Resource · Free

Technical Checklist for AI Crawlability Website

23 specific checks to make your website readable by ChatGPT, Claude, Perplexity, and Gemini. Covers robots.txt rules, sitemap, llms.txt, JavaScript rendering, and WAF blocking. Free, no signup.

Why AI crawlability matters

AI assistants like ChatGPT and Perplexity decide what to recommend by first crawling the open web. If your robots.txt blocks GPTBot, your Cloudflare firewall challenges AI bots, or your React SPA fails to render without JavaScript — AI sees nothing. Over 40% of websites have at least one of these blockers in place without knowing it. This checklist covers every technical barrier between your site and AI visibility.

2-minute self-check

Answer these 5 questions before diving into the full checklist. They catch 80% of AI crawlability issues.

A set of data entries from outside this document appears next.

(* ===== verification/Kernel.v ===== *)
(** * The machine and the descriptors in transit ([crates/kernel/src/pipe.rs], [pty.rs])

    The tables every process shares, as one record, and the operations of
    [pipe.rs] that act on several of them: a descriptor queued in a message
    holds one reference on the resource behind it ([retain_reference]), gives it
    to the receiver ([transfer_reference]), or, when the message is dropped,
    leaves a record in the deferred queue whose release
    ([release_deferred_in_flight_resource]) returns the reference.

    The reference accounting over these operations is in [Accounts.v]. *)

From S2P Require Import Prelude Abi Lock Ofd Wakeup Pipe PipeTable Terminal Backing Socket Names Mqueue Pshared Dri.

(** ** The machine *)

Record Kernel := mkKernel {
  k_pipes : PipeTable;
  k_world : World;
  k_handles : gmap Z Z;
  k_ptys : list (option PtyPair);
  k_backings : Backings;
  k_inet : InetTables;
  k_backlogs : SharedBacklogTable;
  k_net_handles : gmap Z Z;
  k_unix : UnixSocketRegistry;
  k_mqueues : MqueueTable;
  k_pshared : PSharedTable;
  k_registry : BoRegistry;
  k_last_ofd_id : Z;
}.

Definition with_pipe_table (k : Kernel) (t : PipeTable) (w : World) : Kernel :=
  mkKernel t w (k_handles k) (k_ptys k) (k_backings k) (k_inet k) (k_backlogs k) (k_net_handles k) (k_unix k) (k_mqueues k) (k_pshared k)
    (k_registry k) (k_last_ofd_id k).
Definition with_handles (k : Kernel) (h : gmap Z Z) : Kernel :=
  mkKernel (k_pipes k) (k_world k) h (k_ptys k) (k_backings k) (k_inet k) (k_backlogs k) (k_net_handles k) (k_unix k) (k_mqueues k)
    (k_pshared k) (k_registry k) (k_last_ofd_id k).
Definition with_ptys (k : Kernel) (l : list (option PtyPair)) : Kernel :=
  mkKernel (k_pipes k) (k_world k) (k_handles k) l (k_backings k) (k_inet k) (k_backlogs k) (k_net_handles k) (k_unix k) (k_mqueues k)
    (k_pshared k) (k_registry k) (k_last_ofd_id k).
Definition with_backings (k : Kernel) (b : Backings) : Kernel :=
  mkKernel (k_pipes k) (k_world k) (k_handles k) (k_ptys k) b (k_inet k) (k_backlogs k) (k_net_handles k) (k_unix k) (k_mqueues k)
    (k_pshared k) (k_registry k) (k_last_ofd_id k).
Definition with_backlogs (k : Kernel) (l : SharedBacklogTable) : Kernel :=
  mkKernel (k_pipes k) (k_world k) (k_handles k) (k_ptys k) (k_backings k) (k_inet k) l (k_net_handles k) (k_unix k) (k_mqueues k)
    (k_pshared k) (k_registry k) (k_last_ofd_id k).
Definition with_net_handles (k : Kernel) (h : gmap Z Z) : Kernel :=
  mkKernel (k_pipes k) (k_world k) (k_handles k) (k_ptys k) (k_backings k) (k_inet k) (k_backlogs k) h (k_unix k) (k_mqueues k)
    (k_pshared k) (k_registry k) (k_last_ofd_id k).
Definition with_tables (k : Kernel) (n : InetTables) (u : UnixSocketRegistry) (m : MqueueTable) (p : PSharedTable) : Kernel :=
  mkKernel (k_pipes k) (k_world k) (k_handles k) (k_ptys k) (k_backings k) n (k_backlogs k) (k_net_handles k) u m p (k_registry k)
    (k_last_ofd_id k).
Definition with_identities (k : Kernel) (r : BoRegistry) (last : Z) : Kernel :=
  mkKernel (k_pipes k) (k_world k) (k_handles k) (k_ptys k) (k_backings k) (k_inet k) (k_backlogs k) (k_net_handles k) (k_unix k)
    (k_mqueues k) (k_pshared k) r last.
Definition with_world (k : Kernel) (w : World) : Kernel := with_pipe_table k (k_pipes k) w.

(** An operation on the pipe table, with the drops it causes. *)
Definition on_pipes (f : PipeTable -> PipeTable * list effect) (k : Kernel) : Kernel :=
  let '(t, es) := f (k_pipes k) in with_pipe_table k t (run_effects (k_world k) es).

(** [if let Some(pipe) = pipes.get_mut(idx) { .. }]. *)
Definition pipe_do (idx : nat) (f : pipe_op) : Kernel -> Kernel := on_pipes (fun t => table_update t idx f).

(** [pipes.free_if_closed(idx)]. *)
Definition pipe_free (idx : nat) : Kernel -> Kernel := on_pipes (free_if_closed idx).

(** The descriptors queued in the messages of one buffer, and of the table, that
    own a reference. *)
Definition slot_fds (slot : option PipeBuffer) : list InFlightFd :=
  match slot with Some p => List.filter fd_owns_reference (concat (p_ancillary_fds p)) | None => [] end.
Definition queued (t : PipeTable) : list InFlightFd := concat (slot_fds <$> pipes t).

(** [PtyPair] counts. *)
Definition with_pty_refs (p : PtyPair) (m s : Z) : PtyPair := mkPty (terminal p) (input_buf p) (output_buf p) (locked p) m s.
Definition put_pty (k : Kernel) (idx : nat) (p : PtyPair) : Kernel := with_ptys k (<[idx := Some p]> (k_ptys k)).

Section machine.
Context `{Usize}.

(** [(-(h + 1)) as usize] and [h as usize] for an [i64] handle. *)
Definition neg_index (h : Z) : nat := Z.to_nat ((- (h + 1)) mod 2 ^ usize_bits).
Definition usize_index (h : Z) : nat := Z.to_nat (h mod 2 ^ usize_bits).

(** ** References of a queued descriptor *)

(** [grown] tells whether the vector has or gets room for the record. *)
Definition reserve_deferred_in_flight_release (grown : bool) (q : DeferredInFlightReleaseQueue)
    : kresult unit * DeferredInFlightReleaseQueue :=
  if usize_max <? Z.of_nat (dq_reserved q) + 1 then (Err EOVERFLOW, q)
  else if grown then (Ok tt, mkDeferred (dq_records q) (S (dq_reserved q)))
  else (Err ENOMEM, q).

Definition missing_pipe (k : Kernel) (o : option nat) : bool :=
  match o with Some idx => bool_decide (table_get (k_pipes k) idx = None) | None => false end.

Definition opt_pipe_do (o : option nat) (f : pipe_op) (k : Kernel) : Kernel :=
  match o with Some idx => pipe_do idx f k | None => k end.

(** [opt_pipe_do] followed by [free_if_closed]. *)
Definition opt_pipe_close (o : option nat) (f : pipe_op) (k : Kernel) : Kernel :=
  match o with Some idx => pipe_free idx (pipe_do idx f k) | None => k end.

Definition retain_in_flight_resource (r : DeferredInFlightFdRelease) (k : Kernel) : kresult unit * Kernel :=
  match add_ref_for_ofd (k_backings k) (rel_file_type r) (rel_host_handle r) with
  | (Err e, b) => (Err e, with_backings k b)
  | (Ok true, b) => (Ok tt, with_backings k b)
  | (Ok false, b) =>
      let k := with_backings k b in
      let h := rel_host_handle r in
      match rel_file_type r with
      | Regular | Directory | CharDevice =>
          (Ok tt, if 0 <=? h then with_handles k (host_handle_fork_ref (k_handles k) h) else k)
      | Ofd.Pipe =>
          if 0 <=? h then (Ok tt, with_handles k (host_handle_fork_ref (k_handles k) h))
          else
            match table_get (k_pipes k) (neg_index h) with
            | None => (Err EBADF, k)
            | Some _ =>
                match rel_pipe_ref_kind r with
                | None => (Err EINVAL, k)
                | Some kind => (Ok tt, pipe_do (neg_index h) (retain_in_flight_reference kind) k)
                end
            end
      | Socket =>
          if rel_socket_global_pipes r then
            if missing_pipe k (rel_socket_send_idx r) || missing_pipe k (rel_socket_recv_idx r) then (Err EBADF, k)
            else (Ok tt, opt_pipe_do (rel_socket_recv_idx r) retain_in_flight_reader
                           (opt_pipe_do (rel_socket_send_idx r) retain_in_flight_writer k))
          else (Ok tt, k)
      | PtyMaster =>
          match get_pty (k_ptys k) (usize_index h) with
          | None => (Err EBADF, k)
          | Some p =>
              if master_refs p + 1 <=? u32_max then (Ok tt, put_pty k (usize_index h) (with_pty_refs p (master_refs p + 1) (slave_refs p)))
              else (Err EOVERFLOW, k)
          end
      | PtySlave =>
          match get_pty (k_ptys k) (usize_index h) with
          | None => (Err EBADF, k)
          | Some p =>
              if slave_refs p + 1 <=? u32_max then (Ok tt, put_pty k (usize_index h) (with_pty_refs p (master_refs p) (slave_refs p + 1)))
              else (Err EOVERFLOW, k)
          end
      | Epoll => (Err EINVAL, k)
      | _ => (Ok tt, k)
      end
  end.

Definition transfer_in_flight_resource (r : DeferredInFlightFdRelease) (k : Kernel) : Kernel :=
  match rel_file_type r with
  | Ofd.Pipe =>
      if rel_host_handle r <? 0 then
        match rel_pipe_ref_kind r with
        | Some kind => pipe_do (neg_index (rel_host_handle r)) (pure_op (adopt_in_flight_reference kind)) k
        | None => k
        end
      else k
  | Socket =>
      if rel_socket_global_pipes r then
        opt_pipe_do (rel_socket_recv_idx r) (pure_op adopt_in_flight_reader)
          (opt_pipe_do (rel_socket_send_idx r) (pure_op adopt_in_flight_writer) k)
      else k
  | _ => k
  end.

Record ReleasedInFlightFd := mkReleased { rf_ofd_id : Z; rf_final_ofd_reference : bool; rf_host_close : option Z }.

(** [pty.master_refs = pty.master_refs.saturating_sub(1)], then [free_pty] when
    neither end is left. *)
Definition pty_close (idx : nat) (master : bool) (k : Kernel) : Kernel :=
  match get_pty (k_ptys k) idx with
  | None => k
  | Some p =>
      let p := if master then with_pty_refs p (u32_saturating_sub (master_refs p) 1) (slave_refs p)
               else with_pty_refs p (master_refs p) (u32_saturating_sub (slave_refs p) 1) in
      let k := put_pty k idx p in
      if negb (is_alive p) then with_ptys k (free_pty (k_ptys k) idx) else k
  end.

(** [socket_type == Some(0) && matches!(socket_domain, Some(1 | 2))]. *)
Definition orderly_release (r : DeferredInFlightFdRelease) : bool :=
  bool_decide (rel_socket_type r = Some 0) && bool_decide (rel_socket_domain r = Some 1 \/ rel_socket_domain r = Some 2).

Definition release_deferred_in_flight_resource (r : DeferredInFlightFdRelease) (k : Kernel) : ReleasedInFlightFd * Kernel :=
  let h := rel_host_handle r in
  let answer final close k := (mkReleased (rel_ofd_id r) final close, k) in
  if manages_ofd (rel_file_type r) h then
    let '(freed, b) := release_for_ofd (k_backings k) (rel_file_type r) h in answer freed None (with_backings k b)
  else
    match rel_file_type r with
    | Regular | Directory | CharDevice =>
        if 0 <=? h then
          let '(last, hs) := host_handle_close_ref (k_handles k) h in
          answer last (if last then Some h else None) (with_handles k hs)
        else answer false None k
    | Ofd.Pipe =>
        if 0 <=? h then
          let '(last, hs) := host_handle_close_ref (k_handles k) h in
          answer false (if last then Some h else None) (with_handles k hs)
        else
          let k := match rel_pipe_ref_kind r with
                   | Some kind => pipe_do (neg_index h) (release_in_flight_reference kind) k
                   | None => k
                   end in
          answer false None (pipe_free (neg_index h) k)
    | Socket =>
        if rel_socket_global_pipes r then
          let k := opt_pipe_close (rel_socket_send_idx r) release_in_flight_writer k in
          answer false None
            (opt_pipe_close (rel_socket_recv_idx r)
               (if orderly_release r then release_in_flight_reader_orderly else release_in_flight_reader) k)
        else answer false None k
    | PtyMaster => answer false None (pty_close (usize_index h) true k)
    | PtySlave => answer false None (pty_close (usize_index h) false k)
    | _ => answer false None k
    end.

Definition with_in_flight (w : World) (refs : list (Z * Z)) : World := mkWorld (w_wakeups w) refs (w_deferred w).
Definition with_deferred (w : World) (q : DeferredInFlightReleaseQueue) : World := mkWorld (w_wakeups w) (w_in_flight w) q.
Definition on_deferred (f : DeferredInFlightReleaseQueue -> DeferredInFlightReleaseQueue) (k : Kernel) : Kernel :=
  with_world k (with_deferred (k_world k) (f (w_deferred (k_world k)))).
Definition on_in_flight (f : list (Z * Z) -> list (Z * Z)) (k : Kernel) : Kernel :=
  with_world k (with_in_flight (k_world k) (f (w_in_flight (k_world k)))).

Definition set_owns (fd : InFlightFd) (b : bool) : InFlightFd :=
  mkInFlight (fd_ofd_id fd) (fd_file_id fd) (fd_file_type fd) (fd_status_flags fd) (fd_host_handle fd) (fd_offset fd) (fd_path fd)
    (fd_pipe_ref_kind fd) (fd_socket fd) b.

(** [grown] and [alloc_ok]: whether the two vectors have or get room. *)
Definition retain_reference (grown alloc_ok : bool) (fd : InFlightFd) (k : Kernel) : kresult InFlightFd * Kernel :=
  if fd_owns_reference fd then (Ok fd, k)
  else
    match reserve_deferred_in_flight_release grown (w_deferred (k_world k)) with
    | (Err e, _) => (Err e, k)
    | (Ok _, q) =>
        let k1 := on_deferred (fun _ => q) k in
        match retain_in_flight_ofd alloc_ok (w_in_flight (k_world k1)) (fd_ofd_id fd) with
        | (Err e, _) => (Err e, on_deferred cancel_deferred_in_flight_release k1)
        | (Ok _, refs) =>
            let k2 := on_in_flight (fun _ => refs) k1 in
            match retain_in_flight_resource (release_metadata fd) k2 with
            | (Err e, k3) =>
                (Err e, on_deferred cancel_deferred_in_flight_release
                          (on_in_flight (fun refs => (release_in_flight_ofd refs (fd_ofd_id fd)).2) k3))
            | (Ok _, k3) => (Ok (set_owns fd true), k3)
            end
        end
    end.

Definition transfer_reference (fd : InFlightFd) (k : Kernel) : InFlightFd * Kernel :=
  if fd_owns_reference fd then
    (set_owns fd false,
     on_deferred cancel_deferred_in_flight_release
       (on_in_flight (fun refs => (release_in_flight_ofd refs (fd_ofd_id fd)).2)
          (transfer_in_flight_resource (release_metadata fd) k)))
  else (fd, k).

(** [None] when the reference of the copy cannot be retained, where the source
    panics. *)
Definition in_flight_clone (grown alloc_ok : bool) (fd : InFlightFd) (k : Kernel) : option (InFlightFd * Kernel) :=
  let cloned := set_owns fd false in
  if fd_owns_reference fd then
    match retain_reference grown alloc_ok cloned k with
    | (Ok c, k') => Some (c, k')
    | (Err _, _) => None
    end
  else Some (cloned, k).

End machine.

  1. 1. Can I see my robots.txt at yoursite.com/robots.txt?

    If yes and it lists Allow rules for AI bots, you're fine.

  2. 2. Can I see my sitemap.xml at yoursite.com/sitemap.xml?

    If yes and it contains URLs, AI can discover your pages.

  3. 3. Does yoursite.com/llms.txt return content (not 404)?

    If yes, you have a major advantage over 90% of competitors.

  4. 4. Does 'view source' on your homepage show real product content?

    If yes, SSR is working. If you only see <div id='root'></div>, AI sees nothing.

  5. 5. Is your site reachable from curl with no JS enabled?

    Run: curl -I yoursite.com — expect 200, not 403 or challenge page.

robots.txt & AI Bot Access

9 checks

AI crawlers check robots.txt first. If your rules block or miss key AI bots, your site is invisible regardless of content quality.

robots.txt file exists at /robots.txt

Why: Without it, some crawlers assume restrictive rules. Even an empty file signals that the site knows about robots.txt.

How to check: Visit yoursite.com/robots.txt — expect to see User-agent lines, not a 404.

GPTBot is not blocked

Why: GPTBot is OpenAI's crawler for ChatGPT training and web search. Blocking it removes you from ChatGPT's knowledge.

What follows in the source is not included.